Saved data entries
(** C9: a command run in the target directory that fails is one of the
    three of the bootstrap (`git init`, `git add`, `git commit`); its
    exception is caught: the run returns normally, with exit status 0 as
    when the bootstrap succeeds, and what follows the failure in the trace
    is two logs at error level and no call that touches the file system.
    The object logged is the exception with each of `output`, `stderr`,
    `stdout` that is present set to "<truncated>", absent ones staying
    absent and every other property unchanged. *)
Theorem C9_bootstrap_failure_contained
  (directory : string) (w : W) (command : string) (error : gmap string JsValue) :
  let directoryPath := path_resolve node directory in
  In (ExecSync command (Some directoryPath) (Some error)) (trace node directory w) ->
  In command ["git init ."; "git add ."; "git commit -m 'Initial commit.'"] /\
  outcome node directory w = Returned tt /\
  exit_status (outcome node directory w) = Some 0%Z /\
  (exists before,
     trace node directory w =
       before ++
       [ExecSync command (Some directoryPath) (Some error);
        Log Err (Msg "Error occurred while initializing the git repository.");
        Log Err (Obj (truncate_noisyKeys error))]) /\
  (forall key, In key ["output"; "stderr"; "stdout"] ->
     truncate_noisyKeys error !! key = (fun _ => JString "<truncated>") <$> error !! key) /\
  (forall key, ~ In key ["output"; "stderr"; "stdout"] ->
     truncate_noisyKeys error !! key = error !! key).
Proof.
  intros directoryPath. subst directoryPath.
  run_cases; intros Hfail; pick in_exec_failures exec_failures Hfail;
    try discriminate Hfail.
  all: injection Hfail as <- <-.
  all: split; [cbn [In]; tauto|].
  all: split; [reflexivity|]; split; [reflexivity|]; split;
    [before_last 3; reflexivity|].
  all: split; [apply truncate_noisyKeys_noisy | apply truncate_noisyKeys_other].
Qed.

(** C10: a circuit name without a lowercase letter has the empty string
    as derived package name, which the package-name validator rejects;
    "123" and "---" are such names and pass the circuit-name validator.
    The default of the "Go Package Name:" prompt is the name derived from
    the answer to "Circuit Name:". *)
Theorem C10_default_package_name_can_be_invalid (directory : string) (w : W) :
  (forall circuitName,
     Forall (fun c => is_lower c = false) (list_ascii_of_string circuitName) ->
     defaultPackageName circuitName = EmptyString /\
     exists reason, validatePackageName (defaultPackageName circuitName) = VString reason) /\
  (validateCircuitName "123" = VBool true /\ defaultPackageName "123" = EmptyString) /\
  (validateCircuitName "---" = VBool true /\ defaultPackageName "---" = EmptyString) /\
  (forall default answer,
     In (Input "Go Package Name:" default answer) (trace node directory w) ->
     exists default' circuitName,
       In (Input "Circuit Name:" default' circuitName) (trace node directory w) /\
       default = defaultPackageName circuitName).
Proof.
  split; [|split; [split; reflexivity|split; [split; reflexivity|]]].
  - intros circuitName Hno.
    assert (E : defaultPackageName circuitName = EmptyString).
    { rewrite defaultPackageName_spec.
      apply strip_leading_no_lower, strip_non_alnum_no_lower.
      apply forallb_forall. intros c Hc.
      apply (proj1 (List.Forall_forall _ _) Hno) in Hc. now rewrite Hc. }
    rewrite E. split; [reflexivity|]. eexists; reflexivity.
  - exact (proj1 (proj2 (prompt_stage directory w))).
Qed.

End Run.

(** ** The theorems at work in the scripted world *)

Import Scripted.


Lemma C2_overwrite_confirmation_witness :
  existsSync (node all_defaults) "/work/demo" {[ "/work/demo" := Directory ["old.txt"] ]} = true /\
  outcome (node all_defaults) "demo" {[ "/work/demo" := Directory ["old.txt"] ]} = Exited 1.
Proof.
  split; [reflexivity|].
  assert (Hexists : existsSync (node all_defaults) "/work/demo"
                       {[ "/work/demo" := Directory ["old.txt"] ]} = true)
    by reflexivity.
  assert (Hdirectory : statSync_isDirectory (node all_defaults) "/work/demo"
                          {[ "/work/demo" := Directory ["old.txt"] ]} = true)
    by reflexivity.
  assert (Hentries : readdirSync (node all_defaults) "/work/demo"
                        {[ "/work/demo" := Directory ["old.txt"] ]} <> [])
    by (vm_compute; discriminate).
  destruct (C2_overwrite_confirmation (node all_defaults) "demo"
              {[ "/work/demo" := Directory ["old.txt"] ]} Hexists Hdirectory Hentries)
    as (rest & _ & Hdecline & _).
  apply Hdecline. reflexivity.
Defined.

Lemma C3_not_a_directory_aborts_witness :
  statSync_isDirectory (node all_defaults) "/work/notes.txt" {[ "/work/notes.txt" := File ]} = false /\
  outcome (node all_defaults) "notes.txt" {[ "/work/notes.txt" := File ]} = Exited 1.
Proof.
  assert (Hexists : existsSync (node all_defaults) "/work/notes.txt"
                       {[ "/work/notes.txt" := File ]} = true)
    by reflexivity.
  assert (Hfile : statSync_isDirectory (node all_defaults) "/work/notes.txt"
                     {[ "/work/notes.txt" := File ]} = false)
    by reflexivity.
  split; [exact Hfile|].
  exact (proj1 (C3_not_a_directory_aborts (node all_defaults) "notes.txt"
                  {[ "/work/notes.txt" := File ]} Hexists Hfile)).
Defined.

Lemma C4_circuit_name_validation_witness :
  (exists reason, validateCircuitName "a b" = VString reason /\ reason <> EmptyString) /\
  validateCircuitName "my-circuit_1" = VBool true /\
  "my-project" = dash_outside_class "my project".
Proof.
  destruct (C4_circuit_name_validation (node all_defaults) "my project" ∅)
    as (_ & Hreject & Haccept & Hdefault).
  split; [|split].
  - apply (Hreject "a b" " "%char); [cbn; found|reflexivity].
  - apply Haccept; [discriminate|]. repeat constructor.
  - apply (Hdefault "my-project" "my-project").
    vm_compute. found.
Defined.

Lemma C5_package_name_validation_witness :
  validatePackageName "demo2" = VBool true /\
  (exists reason, validatePackageName "Demo" = VString reason /\ reason <> EmptyString).
Proof.
  destruct C5_package_name_validation as (_ & _ & Haccept & Hreject).
  split.
  - apply Haccept. cbn. split; [reflexivity|]. repeat constructor.
  - apply Hreject. cbn. intros [Hlower _]. discriminate Hlower.
Defined.

Lemma C7_gnark_curve_name_witness :
  In "bls12-377" (map snd curveName_choices) /\
  to_gnarkCurveName "bls12-377" = upper_case_underscored "bls12-377".
Proof.
  assert (Hchoice : In "bls12-377" (map snd curveName_choices)) by (cbn; found).
  split; [exact Hchoice|].
  assert (Hcurve : In (Select "Curve Name:" "bn254" curveName_choices "bls12-377")
                      (trace (node (answering "Curve Name:" "bls12-377")) "demo" ∅))
    by (vm_compute; found).
  exact (proj1 (C7_gnark_curve_name (node (answering "Curve Name:" "bls12-377")) "demo" ∅
                  "bls12-377" Hchoice Hcurve)).
Defined.


Lemma C9_bootstrap_failure_contained_witness :
  In (ExecSync "git commit -m 'Initial commit.'" (Some "/work/demo") (Some git_failure))
     (trace (node (failing "git commit -m 'Initial commit.'" git_failure)) "demo" ∅) /\
  outcome (node (failing "git commit -m 'Initial commit.'" git_failure)) "demo" ∅
  = Returned tt /\
  truncate_noisyKeys git_failure !! "stderr" = Some (JString "<truncated>") /\
  truncate_noisyKeys git_failure !! "stdout" = None /\
  truncate_noisyKeys git_failure !! "status" = Some (JNumber 128).
Proof.
  assert (Hfailed : In (ExecSync "git commit -m 'Initial commit.'" (Some "/work/demo")
                          (Some git_failure))
                       (trace (node (failing "git commit -m 'Initial commit.'" git_failure))
                          "demo" ∅))
    by (apply exec_failures_in; vm_compute; found).
  split; [exact Hfailed|].
  destruct (C9_bootstrap_failure_contained
              (node (failing "git commit -m 'Initial commit.'" git_failure)) "demo" ∅
              "git commit -m 'Initial commit.'" git_failure Hfailed)
    as (_ & Hreturned & _ & _ & Hnoisy & Hother).
  split; [exact Hreturned|]. split; [|split].
  - etrans; [apply Hnoisy; found|]. vm_compute. reflexivity.
  - etrans; [apply Hnoisy; found|]. vm_compute. reflexivity.
  - etrans; [apply Hother|vm_compute; reflexivity].
    intros [H|[H|[H|[]]]]; discriminate H.
Defined.

Lemma C10_default_package_name_can_be_invalid_witness :
  validateCircuitName "123" = VBool true /\
  (exists reason, validatePackageName (defaultPackageName "123") = VString reason) /\
  In (Input "Go Package Name:" EmptyString EmptyString)
     (trace (node (answering "Circuit Name:" "123")) "demo" ∅).
Proof.
  destruct (C10_default_package_name_can_be_invalid
              (node (answering "Circuit Name:" "123")) "demo" ∅)
    as (Hempty & (Hvalid & _) & _ & _).
  split; [exact Hvalid|]. split.
  - apply Hempty. repeat constructor.
  - vm_compute. found.
Defined.

(** * Further properties

    The rest of the action: the creation of the target directory, the
    defaults offered, how a run ends, what it writes, asks, runs and
    renders, and the stage of the git repository. *)

Import TraceReading.

(** ** Facts about the defaults *)

Section DefaultsFacts.

Lemma dash_outside_class_length d :
  String.length (dash_outside_class d) = String.length d.
Proof. induction d as [|c d IH]; [reflexivity|]. cbn. now rewrite IH. Qed.

Lemma dash_outside_class_all d :
  forallb name_char (list_ascii_of_string (dash_outside_class d)) = true.
Proof.
  induction d as [|c d IH]; [reflexivity|].
  cbn [dash_outside_class list_ascii_of_string forallb].
  rewrite IH, andb_true_r. now destruct (name_char c) eqn:E.
Qed.

Lemma dash_outside_class_fixed d :
  forallb name_char (list_ascii_of_string d) = true -> dash_outside_class d = d.
Proof.
  induction d as [|c d IH]; [reflexivity|].
  cbn [dash_outside_class list_ascii_of_string forallb].
  intros [Hc Hd]%andb_true_iff. now rewrite Hc, IH.
Qed.










Lemma classes_disjoint x : is_lower x || is_digit x = true -> is_upper x = false.
Proof. destruct x as [[] [] [] [] [] [] [] []]; vm_compute; congruence. Qed.

Lemma alnum_not_upper x : alnum x = true -> is_upper x = false -> is_lower x || is_digit x = true.
Proof. unfold alnum. destruct (is_lower x), (is_upper x), (is_digit x); cbn; congruence. Qed.

Lemma strip_leading_head s c rest :
  strip_leading_non_lower s = String c rest -> is_lower c = true.
Proof.
  induction s as [|x s IH]; [discriminate|].
  cbn [strip_leading_non_lower]. destruct (is_lower x) eqn:E; [|exact IH].
  now intros [= <- _].
Qed.

Lemma strip_leading_starts_lower c rest :
  is_lower c = true -> strip_leading_non_lower (String c rest) = String c rest.
Proof. intros E. cbn [strip_leading_non_lower]. now rewrite E. Qed.

End DefaultsFacts.

Section DefaultsTheorems.

(** X3: The default of the "Circuit Name:" prompt has the length of the
    directory name; the circuit-name validator accepts it exactly when
    the directory name is not empty; a directory name that the validator
    accepts is offered unchanged. *)
Theorem defaultCircuitName_offered (directoryName : string) :
  String.length (defaultCircuitName directoryName) = String.length directoryName /\
  (validateCircuitName (defaultCircuitName directoryName) = VBool true <->
   directoryName <> EmptyString) /\
  (validateCircuitName directoryName = VBool true ->
   defaultCircuitName directoryName = directoryName).
Proof.
  rewrite replace_not_name_char. split; [apply dash_outside_class_length|]. split.
  - rewrite validateCircuitName_spec, dash_outside_class_all.
    destruct directoryName as [|c d]; cbn; split; congruence.
  - rewrite validateCircuitName_spec.
    destruct (String.length directoryName =? 0)%nat; [discriminate|].
    destruct (forallb name_char _) eqn:Hall; [|discriminate].
    intros _. now apply dash_outside_class_fixed.
Qed.

(** X4: The default of the "Go Package Name:" prompt is made of letters and
    digits; the package-name validator accepts it exactly when it is not
    empty and has no upper-case letter; a circuit name that the
    package-name validator accepts is offered unchanged. *)
Theorem defaultPackageName_offered (circuitName : string) :
  let offered := defaultPackageName circuitName in
  forallb alnum (list_ascii_of_string offered) = true /\
  (validatePackageName offered = VBool true <->
   offered <> EmptyString /\
   Forall (fun c => is_upper c = false) (list_ascii_of_string offered)) /\
  (validatePackageName circuitName = VBool true -> offered = circuitName).
Proof.
  cbv zeta. rewrite defaultPackageName_spec.
  assert (Hall := strip_leading_all _ (strip_non_alnum_all circuitName)).
  split; [exact Hall|]. split.
  - rewrite validatePackageName_spec.
    destruct (strip_leading_non_lower (strip_non_alnum circuitName)) as [|c rest] eqn:E.
    { split; [discriminate|]. intros [Hne _]. congruence. }
    apply strip_leading_head in E. rewrite E. cbn [andb].
    cbn [list_ascii_of_string forallb] in Hall. apply andb_true_iff in Hall as [_ Hrest].
    rewrite forallb_forall in Hrest.
    destruct (forallb _ (list_ascii_of_string rest)) eqn:Hld.
    + split; [|reflexivity]. intros _. split; [discriminate|].
      rewrite forallb_forall in Hld.
      cbn [list_ascii_of_string]. constructor.
      * apply classes_disjoint. now rewrite E.
      * apply List.Forall_forall. intros x Hx. apply classes_disjoint. auto.
    + split; [discriminate|]. intros [_ Hup]. exfalso.
      cbn [list_ascii_of_string] in Hup. apply List.Forall_cons_iff in Hup as [_ Hup].
      assert (Hall' : forallb (fun x => is_lower x || is_digit x) (list_ascii_of_string rest) = true).
      { apply forallb_forall. intros x Hx. apply alnum_not_upper; [auto|].
        exact (proj1 (List.Forall_forall _ _) Hup x Hx). }
      congruence.
  - rewrite validatePackageName_spec.
    destruct circuitName as [|c rest]; [discriminate|].
    destruct (is_lower c) eqn:Hc; [|discriminate]. cbn [andb].
    destruct (forallb _ (list_ascii_of_string rest)) eqn:Hrest; [|discriminate].
    intros _. rewrite strip_non_alnum_fixed.
    + now apply strip_leading_starts_lower.
    + cbn [list_ascii_of_string forallb]. unfold alnum at 1. rewrite Hc. cbn [orb andb].
      apply forallb_forall. intros x Hx. rewrite forallb_forall in Hrest.
      specialize (Hrest x Hx). unfold alnum.
      destruct (is_lower x), (is_digit x), (is_upper x); cbn in *; congruence.
Qed.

| Your task |
Retype, without changes, the lines from the line holding "destruct circuitName as" to the end of the data, both ends included.

| Answer for this exercise |
    destruct circuitName as [|c rest]; [discriminate|].
    destruct (is_lower c) eqn:Hc; [|discriminate]. cbn [andb].
    destruct (forallb _ (list_ascii_of_string rest)) eqn:Hrest; [|discriminate].
    intros _. rewrite strip_non_alnum_fixed.
    + now apply strip_leading_starts_lower.
    + cbn [list_ascii_of_string forallb]. unfold alnum at 1. rewrite Hc. cbn [orb andb].
      apply forallb_forall. intros x Hx. rewrite forallb_forall in Hrest.
      specialize (Hrest x Hx). unfold alnum.
      destruct (is_lower x), (is_digit x), (is_upper x); cbn in *; congruence.
Qed.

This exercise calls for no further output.